Stored data entries:
┄┄┄┄┄┄┄┄┄┄
(* ===== verification/Snapshot.v ===== *)
(** * Reference-counted snapshots (core/engine.go, core/intel/geoip.go)

    A pointer that readers follow without a lock and a reload swaps: the
    engine's config snapshot and the memory-mapped geo databases.  Every atomic
    operation of [acquire], [release], [Reload] and [Close] is one step, and the
    goroutines interleave freely. *)

From S2P Require Export Prelude.

Open Scope Z_scope.

(** A goroutine, at the point its next atomic operation is. *)
Inductive thread :=
| Idle                              (* will load the pointer *)
| Loaded (r : nat)                  (* will load [refs] of [r] *)
| Counted (r : nat) (n : Z)         (* will compare-and-swap [n] with [n + 1] *)
| Holding (r : nat).                (* will drop its reference *)

#[global] Instance thread_eq_dec : EqDecision thread.
Proof. solve_decision. Defined.

(** [sn_refs]: the counts of the resources ever published; [sn_closed]: the
    closes, the latest first. *)
Record state := mk_state { sn_slot : option nat; sn_refs : gmap nat Z; sn_closed : list nat; sn_threads : list thread }.

Definition refs (s : state) (r : nat) : Z := default 0 (sn_refs s !! r).
Definition set_thread (i : nat) (t : thread) (s : state) : state := mk_state (sn_slot s) (sn_refs s) (sn_closed s) (<[i := t]> (sn_threads s)).
Definition set_refs (r : nat) (n : Z) (s : state) : state := mk_state (sn_slot s) (<[r := n]> (sn_refs s)) (sn_closed s) (sn_threads s).

(** [tryAcquire], [acquire]: the load and the compare-and-swap. *)
Definition acquire_load (i r : nat) (s : state) : state :=
  let n := refs s r in if n <=? 0 then set_thread i Idle s else set_thread i (Counted r n) s.
Definition acquire_cas (i r : nat) (n : Z) (s : state) : state :=
  if refs s r =? n then set_thread i (Holding r) (set_refs r (n + 1) s) else set_thread i (Loaded r) s.

(** [release]: the one that reaches zero closes. *)
Definition release (i r : nat) (s : state) : state :=
  let n := refs s r - 1 in
  let s := set_thread i Idle (set_refs r n s) in
  if n =? 0 then mk_state (sn_slot s) (sn_refs s) (r :: sn_closed s) (sn_threads s) else s.

(** The next atomic operation of goroutine [i]; [acquireSnapshot] gives up on a
    nil pointer, which leaves it where it is. *)
Definition thread_step (i : nat) (s : state) : option state :=
  match sn_threads s !! i with
  | None => None
  | Some Idle => Some (match sn_slot s with Some r => set_thread i (Loaded r) s | None => s end)
  | Some (Loaded r) => Some (acquire_load i r s)
  | Some (Counted r n) => Some (acquire_cas i r n s)
  | Some (Holding r) => Some (release i r s)
  end.

(** [Reload], [Close]: an idle goroutine publishes a new resource with one
    reference, or nil, and owns the reference of the old one. *)
Definition swap (i : nat) (fresh : option nat) (s : state) : option state :=
  match sn_threads s !! i with
  | Some Idle =>
    let s' := mk_state fresh (match fresh with Some r => <[r := 1]> (sn_refs s) | None => sn_refs s end) (sn_closed s) (sn_threads s) in
    match fresh with
    | Some r => if bool_decide (is_Some (sn_refs s !! r)) then None
                else Some (match sn_slot s with Some old => set_thread i (Holding old) s' | None => s' end)
    | None => Some (match sn_slot s with Some old => set_thread i (Holding old) s' | None => s' end)
    end
  | _ => None
  end.

Inductive step : state -> state -> Prop :=
| step_thread i s s' : thread_step i s = Some s' -> step s s'
| step_swap i fresh s s' : swap i fresh s = Some s' -> step s s'.

(** One published resource and any number of goroutines. *)
Definition start (r : nat) (n : nat) : state := mk_state (Some r) {[ r := 1 ]} [] (replicate n Idle).

Inductive reachable (r n : nat) : state -> Prop :=
| reach_start : reachable r n (start r n)
| reach_step s s' : reachable r n s -> step s s' -> reachable r n s'.

(** ** The count is the references *)
Definition holders (r : nat) (ts : list thread) : Z := Z.of_nat (length (List.filter (fun t => bool_decide (t = Holding r)) ts)).
Definition owned (slot : option nat) (r : nat) : Z := if bool_decide (slot = Some r) then 1 else 0.

Record snap_ok (s : state) : Prop := {
  ok_count : forall r, is_Some (sn_refs s !! r) -> refs s r = holders r (sn_threads s) + owned (sn_slot s) r;
  ok_known : forall r, (0 < holders r (sn_threads s) + owned (sn_slot s) r) -> is_Some (sn_refs s !! r);
  ok_seen : forall i t, sn_threads s !! i = Some t -> match t with Idle => True | Loaded r | Holding r => is_Some (sn_refs s !! r) | Counted r n => is_Some (sn_refs s !! r) /\ 0 < n end;
  ok_closed : forall r, r ∈ sn_closed s <-> (is_Some (sn_refs s !! r) /\ refs s r = 0);
  ok_once : NoDup (sn_closed s)
}.

Lemma holders_nonneg r ts : 0 <= holders r ts.
Proof. unfold holders. lia. Qed.

Lemma holders_cons r t ts : holders r (t :: ts) = (if bool_decide (t = Holding r) then 1 else 0) + holders r ts.
Proof. unfold holders. cbn [List.filter]. destruct (bool_decide (t = Holding r)); cbn [length]; lia. Qed.

Lemma holders_insert r ts : forall i old new, ts !! i = Some old ->
  holders r (<[i := new]> ts) = holders r ts - (if bool_decide (old = Holding r) then 1 else 0) + (if bool_decide (new = Holding r) then 1 else 0).
Proof.
  induction ts as [| t ts IH]; intros [| i] old new; cbn [lookup list_lookup insert list_insert]; try done.
  - intros [= ->]. rewrite !holders_cons. lia.
  - intros Hi. rewrite !holders_cons. setoid_rewrite (IH i old new Hi). lia.
Qed.

Lemma refs_set r n s r' : refs (set_refs r n s) r' = if bool_decide (r' = r) then n else refs s r'.
Proof. unfold refs, set_refs. cbn. case_bool_decide as E; [subst; by rewrite lookup_insert_eq | by rewrite lookup_insert_ne]. Qed.

Lemma known_set r n s r' : is_Some (sn_refs s !! r) -> (is_Some (sn_refs (set_refs r n s) !! r') <-> is_Some (sn_refs s !! r')).
Proof. intros Hr. unfold set_refs. cbn. rewrite lookup_insert_is_Some'. split; [intros [-> |] | right]; done. Qed.

Lemma holders_zero r ts : (forall i t, ts !! i = Some t -> t <> Holding r) -> holders r ts = 0.
Proof.
  induction ts as [| t ts IH]; intros Hno; [done |]. rewrite holders_cons, bool_decide_eq_false_2 by (by apply (Hno 0%nat)).
  rewrite IH; [done |]. intros i t' Hi. by apply (Hno (S i)).
Qed.
(* ===== verification/Pow.v ===== *)
(** * Stateful proof-of-work challenges (core/pow/challenge.go, jwt.go)

    Issuing and redeeming a challenge through the shared store, as programs of
    store calls.  The signing of a token (a JWT signed with the current key
    file) is a parameter. *)

From S2P Require Export ChallengeRecord Escalation Race.

(** ** Manager *)
Record managerKey := mk_key {
  mk_seed : gostring;              (* of the Ed25519 private key *)
  mk_retiredAt : option Z          (* [None] for the current key *)
}.

Record Manager := mk_manager {
  mg_keys : list managerKey;       (* the head signs *)
  mg_hmacSecret : gostring;
  mg_hmacSecrets : list gostring;
  mg_NoJSMinDelay : Z
}.

Definition deriveHMACSecrets (keys : list managerKey) : list gostring :=
  map (fun k => Sum256 (lit "guardian-hmac-v1" ++ Zbyte 0 :: mk_seed k)) keys.

Definition newManagerWithRetiredKeys (current : gostring) (previous : list managerKey) : Manager :=
  let keys := mk_key current None :: previous in
  let secrets := deriveHMACSecrets keys in
  mk_manager keys (hd [] secrets) secrets (5 * second).

(** [setRetiredKeys]: the keys and their secrets change together. *)
Definition setRetiredKeys (current : gostring) (previous : list managerKey) (m : Manager) : Manager :=
  let keys := mk_key current None :: previous in
  let secrets := deriveHMACSecrets keys in
  mk_manager keys (hd [] secrets) secrets (mg_NoJSMinDelay m).

Definition keySetMatches (current : gostring) (previous : list managerKey) (m : Manager) : bool :=
  bool_decide (map (fun k => (mk_seed k, mk_retiredAt k)) (tl (mg_keys m)) =
               map (fun k => (mk_seed k, mk_retiredAt k)) previous) &&
  match mg_keys m with k :: _ => bool_decide (mk_seed k = current) | [] => false end.

(** ** Errors and results *)
Inductive pow_error :=
| ErrChallengeUnknown
| ErrBadSolution
| ErrHostMismatch
| ErrClientAddressMismatch
| ErrTooFast
| ErrNoJSDisabled
| ErrCallback (code : Z)          (* what AcquireNoJS or AcquireArgon returned *)
| ErrCollision                    (* challenge id collision *)
| ErrSigning
| ErrMarshal
| ErrRefresh                      (* the key files could not be read *)
| ErrSpec (e : spec_error)
| ErrRecord (e : record_error)
| ErrStore (e : store_error).
(* ===== verification/PowStateless.v ===== *)
(** * Stateless challenges (core/pow/stateless_challenge.go, tokencache.go)

    A challenge whose state travels, authenticated, in its own identifier: no
    store write at issue time, a create-only spent marker at redemption, and a
    bounded local replay cache for when the marker cannot be written.  The JSON
    form of the payload is the interface [PayloadCodec]; refreshing the key files
    is an input of the operations that do it. *)

From S2P Require Export Base64 Pow.

(** ** The local replay and verification cache (tokencache.go) *)
Abbreviation tokenCache := (gmap gostring Z).     (* digest -> expiry, unix nanoseconds *)

Definition maxCacheEntries : Z := 2 ^ 17.
Definition cacheMaxValidity : Z := 15 * minute.

Definition cache_get (key : gostring) (now : Z) (c : tokenCache) : bool :=
  match c !! key with Some exp => UnixNano now <? exp | None => false end.

Definition cache_reset (c : tokenCache) : tokenCache := ∅.

Definition cache_room (c : tokenCache) : tokenCache := if maxCacheEntries <=? Z.of_nat (size c) then ∅ else c.

Definition cache_put (key : gostring) (tokenExpiry now : Z) (c : tokenCache) : tokenCache :=
  let exp := now + cacheMaxValidity in
  let exp := if tokenExpiry <? exp then tokenExpiry else exp in
  <[key := UnixNano exp]> (cache_room c).

Definition cache_claim (key : gostring) (expiry now : Z) (c : tokenCache) : bool * tokenCache :=
  if cache_get key now c then (false, c) else (true, <[key := UnixNano expiry]> (cache_room c)).

(** ** Payload *)
Definition statelessPrefix : gostring := lit "s1.".
Definition statelessPrefixV2 : gostring := lit "s2.".
Definition statelessAuthDomain : gostring := lit "guardian-stateless-v1" ++ [Zbyte 0].
Definition statelessSolveDomain : gostring := lit "guardian-stateless-chal-v1" ++ [Zbyte 0].
Definition statelessAuthDomainV2 : gostring := lit "guardian-stateless-v2" ++ [Zbyte 0].
Definition statelessSolveDomainV2 : gostring := lit "guardian-stateless-chal-v2" ++ [Zbyte 0].
Definition statelessMaxURI : Z := 512.
Definition statelessSkew : Z := 30 * second.
Definition keyRefreshInterval : Z := 250 * millisecond.
Definition statelessRetirementGrace : Z := statelessSkew + keyRefreshInterval + second.
Definition maxAcceptedTokenLifetime : Z := 30 * 24 * hour.

Record statelessPayload := mk_payload {
  p_V : Z;
  p_Host : gostring;
  p_IP : gostring;
  p_Bits : Z;
  p_URI : gostring;
  p_NoJS : Z;
  p_TS : Z;                    (* unix milliseconds *)
  p_Rand : gostring;
  p_Alg : gostring;
  p_Mem : Z;
  p_Iter : Z;
  p_Salt : gostring
}.

(** [json.Marshal(&p)], and [json.Unmarshal] with unknown members rejected. *)
Class PayloadCodec := {
  marshal : statelessPayload -> option gostring;
  unmarshal : gostring -> option statelessPayload
}.

(** The documented round trip. *)
Class PayloadLaws `{PayloadCodec} := {
  unmarshal_marshal : forall p b, marshal p = Some b -> unmarshal b = Some p
}.

Definition payload_spec (p : statelessPayload) : option ProofSpec :=
  let spec := mk_spec (p_Alg p) (p_Bits p) (p_Mem p) (p_Iter p) (zero_bytes 16) in
  spec ← (if bool_decide (algorithm spec = AlgorithmArgon2ID) then
            if negb (len (p_Salt p) =? 2 * argon2SaltSize) then None
            else salt ← hex_decode (p_Salt p); Some (mk_spec (p_Alg p) (p_Bits p) (p_Mem p) (p_Iter p) salt)
          else Some spec);
  match validate spec with None => Some spec | Some _ => None end.

(** ** MACs and identifiers *)
Definition statelessMACFor (secret payload domain : gostring) : gostring := take 16 (HMAC secret (domain ++ payload)).
Definition statelessSolveFor (secret payload domain : gostring) : gostring := hex_encode (HMAC secret (domain ++ payload)).

(** [writeStatelessBase64]: 768 source bytes at a time. *)
Fixpoint write_base64 (fuel : nat) (dst src : gostring) : gostring :=
  match fuel with
  | O => dst
  | S f => if 768 <? len src then write_base64 f (dst ++ b64_encode (take 768 src)) (drop 768 src)
           else dst ++ b64_encode src
  end.
Definition writeStatelessBase64 (dst src : gostring) : gostring := write_base64 (S (length src)) dst src.

Definition encodeStatelessChallengeFor (secret payload prefix authDomain solveDomain : gostring) : gostring * gostring :=
  let auth := statelessMACFor secret payload authDomain in
  (writeStatelessBase64 (writeStatelessBase64 prefix payload ++ ["."%char]) auth, statelessSolveFor secret payload solveDomain).

Definition IsStatelessID (id : gostring) : bool := has_prefix statelessPrefix id || has_prefix statelessPrefixV2 id.

(** [strings.CutPrefix]. *)
Definition CutPrefix (p s : gostring) : option gostring := if has_prefix p s then Some (drop (length p) s) else None.

(** The first live secret whose MAC matches, with its retirement. *)
Fixpoint match_secret (now : Z) (pairs : list (gostring * managerKey)) (gotMAC payload domain : gostring)
  : option (gostring * option Z) :=
  match pairs with
  | [] => None
  | (secret, key) :: rest =>
    let lapsed := match mk_retiredAt key with Some r => r + maxAcceptedTokenLifetime <? now | None => false end in
    if lapsed then match_secret now rest gotMAC payload domain
    else if bool_decide (gotMAC = statelessMACFor secret payload domain) then Some (secret, mk_retiredAt key)
    else match_secret now rest gotMAC payload domain
  end.
Definition matchStatelessSecretFor (m : Manager) (now : Z) (gotMAC payload domain : gostring) : option (gostring * option Z) :=
  match_secret now (combine (mg_hmacSecrets m) (mg_keys m)) gotMAC payload domain.

Section Stateless.
Context `{Unicode, Argon2, Signer, PayloadCodec}.

(** ** Issuing *)

(** The redirect target carried in the payload. *)
Definition carried_uri (uri : gostring) : gostring := if statelessMaxURI <? len uri then lit "/" else uri.

(** [spec] has its salt. *)
Definition new_payload (random : gostring) (now : Z) (host ip uri : gostring) (spec : ProofSpec) (allowNoJS : bool) : statelessPayload :=
  let argon := bool_decide (algorithm spec = AlgorithmArgon2ID) in
  mk_payload (if argon then 2 else 1) (ToLower host) ip (ps_Difficulty spec) (carried_uri uri) (if allowNoJS then 1 else 0)
    (UnixMilli now) (hex_encode random) (if argon then AlgorithmArgon2ID else [])
    (if argon then ps_MemoryKiB spec else 0) (if argon then ps_Iterations spec else 0)
    (if argon then hex_encode (ps_Salt spec) else []).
┄┄┄┄┄┄┄┄┄┄
Assigned task: Filter the lines above so that only those with the string "Export" remain, then copy them.

Task answer:
From S2P Require Export Prelude.
From S2P Require Export ChallengeRecord Escalation Race.
From S2P Require Export Base64 Pow.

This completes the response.